What to produce. Look through the records and copy every line in which "store" appears.

***

(** The statements of the [try] block of the script, on a store where
    [has_table] answers [table_exists]. *)
Definition main_try_on (table_exists : bool) : M world unit :=
  print "Database connection engine created." ;;
  setup_accounts_table_on table_exists ;;
  print "---" ;;
  get_account_balances ;;
  print "---" ;;
  transfer_funds "ACC001" "ACC002" 100 false ;;
  print "---" ;;
  transfer_funds "ACC001" "ACC003" 50 true ;;
  print "---" ;;
  transfer_funds "NON_EXISTENT_ACC" "ACC002" 100 false ;;
  print "---".

Definition main_try : M world unit := main_try_on true.

Definition main_except (e : exn) : M world unit :=
  print ("An error occurred: " +:+ str_exn e).

(** [try: body except Exception as e: ...], the frame of the script. *)
Definition main_frame (body : M world unit) : M world unit :=
  try_except body [([Exception], main_except)].

Definition main_on (table_exists : bool) : M world unit :=
  main_frame (main_try_on table_exists).

Definition main : M world unit := main_on true.

End Core.

(** ** The ORM script *)

Module Orm.

(** The session: the objects loaded so far, keyed by primary key (so two
    queries that reach the same row give the same object), and the objects
    passed to [session.add] that are not yet inserted. *)
Record session := Session {
  identity_map : gmap Z account;
  new : list (string * Z);
}.

Definition state : Type := world * session.

Definition lift {A} (m : M world A) : M state A :=
  λ s, match m s.1 with (r, w') => (r, (w', s.2)) end.

(** [with Session() as session: body]; leaving the block closes the session. *)
Definition with_session {A} (body : M state A) : M world A :=
  connect ;;
  try_finally (λ w, match body (w, Session ∅ []) with (r, s') => (r, s'.1) end) close.

(** [session.query(Account).filter_by(account_number=n).first()]: the
    result is a reference to the object of the first matching row; an object
    already in the identity map keeps its attributes. *)
Definition query_first (n : string) : M state (option Z) :=
  lift autobegin ;;
  λ s, match List.find (has_number n) (visible s.1) with
       | None => (inr None, s)
       | Some r =>
           (inr (Some (id r)),
            (s.1, match identity_map s.2 !! id r with
                  | Some _ => s.2
                  | None => Session (<[id r := r]> (identity_map s.2)) (new s.2)
                  end))
       end.

(** [obj.balance]; a reference that a query returned is in the identity map. *)
Definition get_balance (obj : Z) : M state Z :=
  λ s, match identity_map s.2 !! obj with
       | Some o => (inr (balance o), s)
       | None => (inl (Raised Exception "object is not in the session"), s)
       end.

Definition with_balance (v : Z) (o : account) : account :=
  Account (id o) (account_number o) v.

(** [obj.balance = v] *)
Definition set_balance (obj : Z) (v : Z) : M state unit :=
  λ s, (inr (),
        (s.1, Session (alter (with_balance v) obj (identity_map s.2)) (new s.2))).

(** [session.add(Account(account_number=n, balance=b))] *)
Definition session_add (n : string) (b : Z) : M state unit :=
  λ s, (inr (), (s.1, Session (identity_map s.2) (new s.2 ++ [(n, b)]))).

Definition flush_row (im : gmap Z account) (r : account) : account :=
  match im !! id r with
  | Some o => with_balance (balance o) r
  | None => r
  end.

(** The balances that the flush binds: the new balance of each loaded
    object whose balance is no longer that of its row. *)
Definition flush_binds (im : gmap Z account) (t : list account) : list Z :=
  omap (λ r, match im !! id r with
             | Some o => if balance o =? balance r then None else Some (balance o)
             | None => None
             end) t.

(** The flush: one [UPDATE accounts SET balance = ? WHERE id = ?] for each
    loaded object whose balance changed, then one [INSERT] for each added
    object. *)
Definition flush : M state unit :=
  lift autobegin ;;
  (λ s, if forallb fits_int64 (flush_binds (identity_map s.2) (visible s.1))
        then (inr (),
              (set_pending (Some (flush_row (identity_map s.2) <$> visible s.1)) s.1, s.2))
        else (inl too_large, s)) ;;
  pend <- (λ s, (inr (new s.2), s)) ;;
  lift (for_each pend (λ d, execute_insert d.1 d.2)).

(** [session.commit()]: flush, commit the transaction, forget the objects. *)
Definition session_commit : M state unit :=
  flush ;;
  lift commit ;;
  λ s, (inr (), (s.1, Session ∅ [])).

(** [session.rollback()] *)
Definition session_rollback : M state unit :=
  lift rollback ;;
  λ s, (inr (), (s.1, Session ∅ [])).

Definition initial_data : list (string * Z) :=
  [("ACC001", 1000); ("ACC002", 500); ("ACC003", 200)].

(** [Base.metadata.drop_all(engine)] drops the table if the store holds it;
    no row is left either way. *)
Definition setup_accounts_orm_table : M world unit :=
  print (newline +:+ "Setting up Accounts table in sqlite (ORM)" +:+ newline) ;;
  with_connection (execute_drop_table ;; commit) ;;
  create_all ;;
  print "Created Accounts table in sqlite (ORM)" ;;
  with_session (
    for_each initial_data (λ d, session_add d.1 d.2) ;;
    session_commit ;;
    lift (print (newline +:+ "Inital Accounts Data Inserted Successfully..." +:+ newline))).

Definition balance_line (account : account) : string :=
  "Account Number: " +:+ account_number account +:+ ", Balance: " +:+ str_balance (balance account).

Definition get_account_balances_orm : M world unit :=
  print (newline +:+ "--------------------- Current Account Balances---------------------------" +:+ newline) ;;
  accounts <- execute_select_ordered ;;
  for_each accounts (λ account, print (balance_line account)).

Definition source_not_found (n : string) : exn :=
  Raised ValueError ("Source Account " +:+ n +:+ " not fount").

Definition insufficient_funds (n : string) : exn :=
  Raised ValueError ("Insufficient Funds in Account " +:+ n).

Definition destination_not_found (n : string) : exn :=
  Raised ValueError ("Destination Account " +:+ n +:+ " not found").

(** The statements of the [try] block. *)
Definition transfer_funds_orm_try (from_account_number to_account_number : string)
    (amount : Z) (should_fail : bool) : M state unit :=
  from_account <- query_first from_account_number ;;
  match from_account with
  | None => raise (source_not_found from_account_number)
  | Some from_account =>
      from_balance <- get_balance from_account ;;
      when (from_balance <? amount) (raise (insufficient_funds from_account_number)) ;;
      to_account <- query_first to_account_number ;;
      match to_account with
      | None => raise (destination_not_found to_account_number)
      | Some to_account =>
          (b <- get_balance from_account ;; set_balance from_account (b - amount)) ;;
          (b <- get_balance to_account ;; set_balance to_account (b + amount)) ;;
          when should_fail (
            lift (print "Simulating an error in fund transfer.....") ;;
            session_add "ACC001" 999) ;;
          session_commit ;;
          lift (print ("Fund Transfer from " +:+ from_account_number +:+ " to "
                       +:+ to_account_number +:+ " successful."))
      end
  end.

Definition transfer_failed (e : exn) : M state unit :=
  lift (print ("Fund Transfer Failed. Rolling back transaction. Error " +:+ str_exn e)) ;;
  session_rollback.

Definition unexpected_error (e : exn) : M state unit :=
  lift (print ("An unexpected error occurred: " +:+ str_exn e)) ;;
  session_rollback.

Definition transfer_funds_orm (from_account_number to_account_number : string)
    (amount : Z) (should_fail : bool) : M world unit :=
  print (newline +:+ "Attempting to Transfer Funds from " +:+ from_account_number
         +:+ " to " +:+ to_account_number +:+ ", Fail?: " +:+ str_bool should_fail
         +:+ newline) ;;
  with_session (
    try_finally
      (try_except
         (transfer_funds_orm_try from_account_number to_account_number amount should_fail)
         [([ValueError; IntegrityError], transfer_failed);
          ([Exception], unexpected_error)])
      (lift get_account_balances_orm)).

(** The statements of the script.  [create_engine] and [engine.dispose()]
    open and close the pool of connections; they leave the store as it is. *)
Definition main_body : M world unit :=
  setup_accounts_orm_table ;;
  get_account_balances_orm ;;
  transfer_funds_orm "ACC001" "ACC002" 200 false ;;
  transfer_funds_orm "ACC001" "ACC003" 500 true ;;
  transfer_funds_orm "NONEXISTENT" "ACC001" 100 false ;;
  print (newline +:+ "--- SQLite ORM transactions complete. ---").

(** The frame of the script: its statements run with no [try] around them. *)
Definition main_frame (body : M world unit) : M world unit := body.

Definition main : M world unit := main_frame main_body.

End Orm.

(** ** Worlds to run the scripts in *)

(** A store whose table is empty, before any output. *)
Definition fresh : world := World [] None [] [].

(** The store after the seeding of each script. *)
Definition core_seeded : world := (Core.setup_accounts_table fresh).2.
Definition orm_seeded : world := (Orm.setup_accounts_orm_table fresh).2.

(** A store that holds the accounts ACC002 and ACC003 only. *)
Definition two_accounts : world :=
  World [Account 1 "ACC002" 500; Account 2 "ACC003" 200] None [] [].

(** ** The vocabulary of the statements *)

Definition put_lines (lines : list string) (w : world) : world :=
  World (accounts w) (pending w) (stdout w ++ lines) (journal w).

Definition transferring (from to : string) (amount : Z) : string :=
  "Transferring " +:+ str_int amount +:+ " from " +:+ from +:+ " to " +:+ to.

Definition balances_report (t : list account) : list string :=
  "Current account balances:" :: (Core.balance_line <$> order_by_account_number t).

Definition error_occurred (e : exn) : string :=
  "Error Occurred: " +:+ str_exn e +:+ ", rolling back transaction.".

(** The world after a transfer that printed [lines] and was rolled back. *)
Definition rolled_back (lines : list string) (w : world) : world :=
  World (accounts w) None
    (stdout w ++ lines ++ balances_report (accounts w))
    (journal w ++ [Begin; Rollback]).

(** The rows after both updates of a transfer, as SQLite computes them. *)
Definition moved (from to : string) (amount : Z) (t : list account) : list account :=
  update_row to (λ b, sqlite_add b amount)
    <$> (update_row from (λ b, sqlite_sub b amount) <$> t).

(** The rows after a debit and a credit in exact integer arithmetic. *)
Definition moved_exactly (from to : string) (amount : Z) (t : list account)
    : list account :=
  update_row to (λ b, b + amount) <$> (update_row from (λ b, b - amount) <$> t).

(** Every balance of the table is a 64-bit INTEGER. *)
Definition int64_table (t : list account) : Prop :=
  ∀ r, r ∈ t → int64 (balance r).

(** The balances that a transfer of [amount] writes are 64-bit integers: the
    debited balance of the source and the credited balance of the
    destination, where these accounts exist. *)
Definition keeps_int64 (from to : string) (amount : Z) (t : list account) : Prop :=
  (∀ b, balance_of from t = Some b → int64 (b - amount))
  ∧ (∀ b, balance_of to t = Some b → int64 (b + amount)).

***

Answer below.
(** The statements of the [try] block of the script, on a store where
(** [Base.metadata.drop_all(engine)] drops the table if the store holds it;
    open and close the pool of connections; they leave the store as it is. *)
(** A store whose table is empty, before any output. *)
(** The store after the seeding of each script. *)
(** A store that holds the accounts ACC002 and ACC003 only. *)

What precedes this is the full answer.